Availability and immediacy, too. What does it mean when information becomes available to a broad swath of the population immediately after it comes into existence? For instance, we're already witnessing the effects of speedy dissemination of dis- and misinformation.
Nonsense. Social media and the sensational, vain culture it has inculcated it is entirely damaging and without value. It is _only_ revolutionary and disparages any prior merit and censure without reason. It is a denial of service on reason and experience claiming precedence and priority without any historical context.
I think you have the causation exactly backwards - the vain culture is what gave rise to social media. Japanese "social media" including forums and image boards are biased towards being nonentity as possible. Famous cat owners make efforts to be non-entity as possible compared to US ones often involving owner presence even if just dangling a toy and talking to the cat.
Japan sure as hell isn't perfect socially but they demonstrate that the source of social problems may be found in the mirror collectively and not in new technology.
No. Entrepreneurs understood our cultures tendency towards vanity, self reflective and voyeuristic exhibition, and created businesses based on this. Social media was the exploitation and exaggeration of that vanity. What it is now is a huge business and opportunity for marketing and social control.
> From providing self estem from a different source from the local.

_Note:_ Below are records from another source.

(* ===== verification/Balance.v ===== *)
(** * The balance of a transaction ([ledger/src/verify.rs])

    What a transaction brings in and pays out, per token type and segment, and
    the checks that use it: no token is overspent in any segment, and the value
    commitments of the Zswap parts open to the declared deltas. *)
From S2P Require Import Prelude Time CostModel Fab FabSerial Scale MerkleTree TimeFilterMap Zswap StateValue VmOps.
From S2P Require Import Coin DeltaTracking Runtime LedgerData LedgerCost Dust Ledger VerifyData.
From stdpp Require Import sorting.
Set Warnings "-register-all".
#[local] Open Scope Z_scope.

Abbreviation BalanceKey := (TokenType * Segment)%type.
Abbreviation BalanceMap := (gmap (TokenType * Segment) Z).
Definition FEE_TOKEN : TokenType := DustToken.
(** [WellFormedStrictness]; proofs are verified, never mocked. *)
Record WellFormedStrictness := {
  enforce_balancing : bool;
  verify_native_proofs : bool;
  verify_contract_proofs : bool;
  verify_signatures : bool;
  enforce_limits : bool
}.
Definition WellFormedStrictness_default : WellFormedStrictness := {|
  enforce_balancing := true; verify_native_proofs := true; verify_contract_proofs := true;
  verify_signatures := true; enforce_limits := true |}.

(** [ContractAddress::custom_token_type]. *)
Definition custom_token_type `{Hashing} (self : ContractAddress) (domain_sep : HashOutput) : HashOutput :=
  persistent_commit (domain_sep ++ self) (ascii_bytes "midnight:derive_token" ++ replicate 11 0).

Section balance.
Context `{Hashing} `{KeyTypes}.

(** [interpret] on [i128]. *)
Definition interpret (operation : BalanceOperation) (x y : Z) : option Z :=
  let r := match operation with Addition => x + y | Subtraction => x - y end in
  if (i128_min <=? r) && (r <=? i128_max) then Some r else None.
Record BalanceEntry := { be_token : TokenType; be_segment : Segment; be_value : Z; be_operation : BalanceOperation }.
Definition update_balance (res : BalanceMap) (e : BalanceEntry) : outcome MalformedTransaction BalanceMap :=
  let '{| be_token := token_type; be_segment := segment; be_value := value; be_operation := operation |} := e in
  let current_balance := default 0 (res !! (token_type, segment)) in
  if i128_max <? value then Err (BalanceCheckConversionFailure token_type segment value)
  else
    bal ← ok_or (interpret operation current_balance value)
            (MT_BalanceCheckOutOfBounds token_type segment current_balance value operation);
    Ok (<[(token_type, segment) := bal]> res).

(** ** The updates, in the order of the code

    Hash maps of effects are visited in an order of their own. *)
Abbreviation gain t s v := {| be_token := t; be_segment := s; be_value := v; be_operation := Addition |}.
Abbreviation lose t s v := {| be_token := t; be_segment := s; be_value := v; be_operation := Subtraction |}.
Definition dust_entries (intent : Intent) : list BalanceEntry :=
  match dust_actions intent with
  | Some da => ((fun sp => gain DustToken 0 (v_fee sp)) <$> spends da)
               ++ ((fun reg => gain DustToken 0 (allow_fee_payment reg)) <$> registrations da)
  | None => []
  end.
Definition unshielded_entries (segment : Segment) (offer : option UnshieldedOffer) : list BalanceEntry :=
  match offer with
  | Some o => ((fun inp => gain (Unshielded (us_type inp)) segment (us_value inp)) <$> uo_inputs o)
              ++ ((fun out => lose (Unshielded (uout_type out)) segment (uout_value out)) <$> uo_outputs o)
  | None => []
  end.
Definition call_transcripts (segment : Segment) (call : ContractCall) : list (Segment * Transcript) :=
  match guaranteed_transcript call with Some t => [(0, t)] | None => [] end
  ++ match fallible_transcript call with Some t => [(segment, t)] | None => [] end.
Definition transcript_entries (address : ContractAddress) (segment : Segment) (transcript : Transcript) : list BalanceEntry :=
  let eff := t_effects transcript in
  ((fun '(pre, val) => gain (Shielded (custom_token_type address pre)) segment val) <$> map_to_list (shielded_mints eff))
  ++ ((fun '(pre, val) => gain (Unshielded (custom_token_type address pre)) segment val) <$> map_to_list (unshielded_mints eff))
  ++ ((fun '(ty, val) => lose ty segment val) <$> map_to_list (unshielded_inputs eff))
  ++ ((fun '(ty, val) => gain ty segment val) <$> map_to_list (unshielded_outputs eff)).
Definition call_entries (segment : Segment) (call : ContractCall) : list BalanceEntry :=
  call_transcripts segment call ≫= fun '(seg, t) => transcript_entries (call_address call) seg t.
Definition intent_entries (deltas_only : bool) (segment : Segment) (intent : Intent) : list BalanceEntry :=
  dust_entries intent ++ unshielded_entries 0 (guaranteed_unshielded_offer intent)
  ++ unshielded_entries segment (fallible_unshielded_offer intent)
  ++ if deltas_only then [] else intent_calls intent ≫= call_entries segment.
Definition delta_entry (segment : Segment) (delta : @ZswapDelta ShieldedTokenType) : BalanceEntry :=
  if delta_value delta <? 0 then lose (Shielded (delta_token_type delta)) segment (- delta_value delta)
  else gain (Shielded (delta_token_type delta)) segment (delta_value delta).
Definition coin_offers (stx : StandardTransaction) : list (Segment * Offer) :=
  sorted_map (fallible_coins stx) ++ match guaranteed_coins stx with Some o => [(0, o)] | None => [] end.
Definition balance_entries (self : StandardTransaction) (fees : option Z) (deltas_only : bool) : list BalanceEntry :=
  match fees with Some fee => [lose FEE_TOKEN 0 fee] | None => [] end
  ++ (sorted_map (intents self) ≫= fun '(segment, intent) => intent_entries deltas_only segment intent)
  ++ (coin_offers self ≫= fun '(segment, offer) => delta_entry segment <$> offer_deltas offer).

Definition balance_maybe_deltas_only (self : StandardTransaction) (fees : option Z) (deltas_only : bool)
    : outcome MalformedTransaction BalanceMap :=
  try_fold update_balance ∅ (balance_entries self fees deltas_only).
Definition balance (self : StandardTransaction) (fees : option Z) : outcome MalformedTransaction BalanceMap :=
  balance_maybe_deltas_only self fees false.
Definition transaction_balance (self : Transaction) (fees : option Z) : outcome MalformedTransaction BalanceMap :=
  match self with Standard stx => balance stx fees | ClaimRewards _ => Ok ∅ end.

Definition balancing_check (self : StandardTransaction) (strictness : WellFormedStrictness) (fees : Z) : check :=
  bal ← balance self (Some fees);
  try_for_each (fun '((token_type, segment), bal) =>
    require (negb ((bal <? 0) && enforce_balancing strictness)) (BalanceCheckOverspend token_type segment bal)) (map_to_list bal).

(** [ttl_check_weak]. *)
Definition ttl_check_weak (self : StandardTransaction) (tblock : Z) (global_ttl : Z) : outcome TransactionApplicationError unit :=
  try_for_each (fun '(_, intent) =>
    if ttl intent <? tblock then Err (IntentTtlExpired (ttl intent) tblock)
    else if Timestamp_add tblock global_ttl <? ttl intent
    then Err (IntentTtlTooFarInFuture (ttl intent) (Timestamp_add tblock global_ttl)) else Ok tt)
    (sorted_map (intents self)).
End balance.

(** ** The opening of the commitments *)
Section pedersen.
Context `{Hashing} `{ProofSystem}.

Definition offer_commitments (offer : Offer) : list Pedersen :=
  (inp_value_commitment <$> offer_inputs offer) ++ (pedersen_neg ∘ out_value_commitment <$> offer_outputs offer)
  ++ (tr_value_commitment_input <$> offer_transient offer)
  ++ (pedersen_neg ∘ tr_value_commitment_output <$> offer_transient offer).
Definition pedersen_check (self : StandardTransaction) : check :=
  let comm_parts := (binding_commitment ∘ snd <$> sorted_map (intents self))
                    ++ (offers_of self ≫= fun so => offer_commitments so.2) in
  let comm := foldl pedersen_add pedersen_zero comm_parts in
  bal ← balance_maybe_deltas_only self None true;
  let expected := foldl pedersen_add (pedersen_mul pedersen_generator (binding_randomness self))
    (omap (fun '((ty, segment), value) =>
      match ty with Shielded t => Some (pedersen_mul (token_base t segment) value) | _ => None end) (map_to_list bal)) in
  require (bool_decide (comm = expected)) (PedersenCheckFailure expected comm).
End pedersen.

(** ** What flows in and out

    The flows of one token type in one segment, from the contents of the
    transaction. *)
Definition at_key (k k' : BalanceKey) (v : Z) : Z := if decide (k = k') then v else 0.
Definition sum_of {A} (f : A -> Z) (l : list A) : Z := Zsum (f <$> l).
Definition opt_sum {A} (f : A -> Z) (o : option A) : Z := match o with Some a => f a | None => 0 end.

Section flows.
Context `{Hashing} `{KeyTypes}.

Definition dust_paid (da : DustActions) : Z := sum_of v_fee (spends da) + sum_of allow_fee_payment (registrations da).
Definition unshielded_in (k : BalanceKey) (segment : Segment) (o : UnshieldedOffer) : Z :=
  sum_of (fun inp => at_key k (Unshielded (us_type inp), segment) (us_value inp)) (uo_inputs o).
Definition unshielded_out (k : BalanceKey) (segment : Segment) (o : UnshieldedOffer) : Z :=
  sum_of (fun out => at_key k (Unshielded (uout_type out), segment) (uout_value out)) (uo_outputs o).
Definition contract_in (k : BalanceKey) (address : ContractAddress) (segment : Segment) (t : Transcript) : Z :=
  sum_of (fun pv => at_key k (Shielded (custom_token_type address pv.1), segment) pv.2) (map_to_list (shielded_mints (t_effects t)))
  + sum_of (fun pv => at_key k (Unshielded (custom_token_type address pv.1), segment) pv.2) (map_to_list (unshielded_mints (t_effects t)))
  + sum_of (fun tv => at_key k (tv.1, segment) tv.2) (map_to_list (unshielded_outputs (t_effects t))).
Definition contract_out (k : BalanceKey) (segment : Segment) (t : Transcript) : Z :=
  sum_of (fun tv => at_key k (tv.1, segment) tv.2) (map_to_list (unshielded_inputs (t_effects t))).
(** A positive delta is what a Zswap offer provides, a negative one what it takes. *)
Definition delta_in (k : BalanceKey) (segment : Segment) (o : Offer) : Z :=
  sum_of (fun d => at_key k (Shielded (delta_token_type d), segment) (Z.max 0 (delta_value d))) (offer_deltas o).
Definition delta_out (k : BalanceKey) (segment : Segment) (o : Offer) : Z :=
  sum_of (fun d => at_key k (Shielded (delta_token_type d), segment) (Z.max 0 (- delta_value d))) (offer_deltas o).

Definition intent_in (k : BalanceKey) (segment : Segment) (i : Intent) : Z :=
  at_key k (DustToken, 0) (opt_sum dust_paid (dust_actions i))
  + opt_sum (unshielded_in k 0) (guaranteed_unshielded_offer i) + opt_sum (unshielded_in k segment) (fallible_unshielded_offer i)
  + sum_of (fun c => opt_sum (contract_in k (call_address c) 0) (guaranteed_transcript c)
                     + opt_sum (contract_in k (call_address c) segment) (fallible_transcript c)) (intent_calls i).
Definition intent_out (k : BalanceKey) (segment : Segment) (i : Intent) : Z :=
  opt_sum (unshielded_out k 0) (guaranteed_unshielded_offer i) + opt_sum (unshielded_out k segment) (fallible_unshielded_offer i)
  + sum_of (fun c => opt_sum (contract_out k 0) (guaranteed_transcript c)
                     + opt_sum (contract_out k segment) (fallible_transcript c)) (intent_calls i).
Definition inflow (k : BalanceKey) (stx : StandardTransaction) : Z :=
  sum_of (fun si => intent_in k si.1 si.2) (sorted_map (intents stx))
  + sum_of (fun so => delta_in k so.1 so.2) (coin_offers stx).
Definition outflow (k : BalanceKey) (fees : Z) (stx : StandardTransaction) : Z :=
  at_key k (DustToken, 0) fees
  + sum_of (fun si => intent_out k si.1 si.2) (sorted_map (intents stx))
  + sum_of (fun so => delta_out k so.1 so.2) (coin_offers stx).
End flows.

The article explicitly covers this and shows a net negative. So saying there are positive effects isn’t very helpful as any gains are more than offset by negatives.
I think your argument is better through quantification. As I don’t think anyone is making the case that social media doesn’t have any benefits at all, the argument is that the negatives outweigh the benefits.
Of course, I think it’s easier to quantify the negatives than positives. How do I quantify the positive effect that offsets the probably correlated increase in preteen girl hospitalizations? [0]
To put a finer point on one of yours, social media made very obvious the existence of violence against racial and ethnic minorities by law enforcement, among other social ills.
It's hard and slow work to gain populist support for socially progressive policy. We wouldn't be talking about this stuff were it not for the truths presented to us by the people it affects most profoundly.
Connecting those profiles to real life names has the upside of enabling those teenagers to stay in touch with old friends when everyone moves around as adults
(and I wouldn't say the social networks where profiles don't need to be connected to real names are necessarily any better)
I don't see what real life names have to do with keeping in touch. I've kept in touch with people for 15+ years using IRC nicknames. In a few cases I don't know the other person's real name at all.
Sure people can change their nicknames, but people change their real names too. I've gone by three different 'real' names throughout my life. That may not be super common, but people getting married and changing their name at least once is certainly not rare. The way I see it, a 'real' name is only more real than the others insofar as it's the name the government uses for you. But that sort of realness isn't relevant for social purposes. For social purposes, the 'realest' name is the name people call you.
I mean "here's all the people you went to school with" was literally Facebook's raison d'etre. If I was relying on stored phone numbers or email addresses I'd be a lot less likely to be in touch with some of them (including those whose numbers I still have!)
Sure, it's possible to stay in touch with a long list of monikers and sometimes even not much more difficult, but (going back to the OP I responded to) it's possible and often no more difficult to ruin people's lives across pseudonymous services too. Lack of real name is probably more of an impediment to the casually interested old friend than the concerted hate campaign.
It's a valid point and I have found value in looking up past friends on facebook.
I'm not sure a teenager has the same value. Anyone under 18 shouldn't have real identifying names them.
When facebook came out you had people isolated into networks of schools. Those structures provided better protections and freedom. The transition to fully public with forced real names made facebook into something not for kids but great for older folks.
It has raised awareness like never before.
It has provided an income for some.
It allows new peer groups not available locally
It provides a safer space to interact with strangers.
Where we got it wrong was connecting these profiles to real life names. That has ruined people's lives.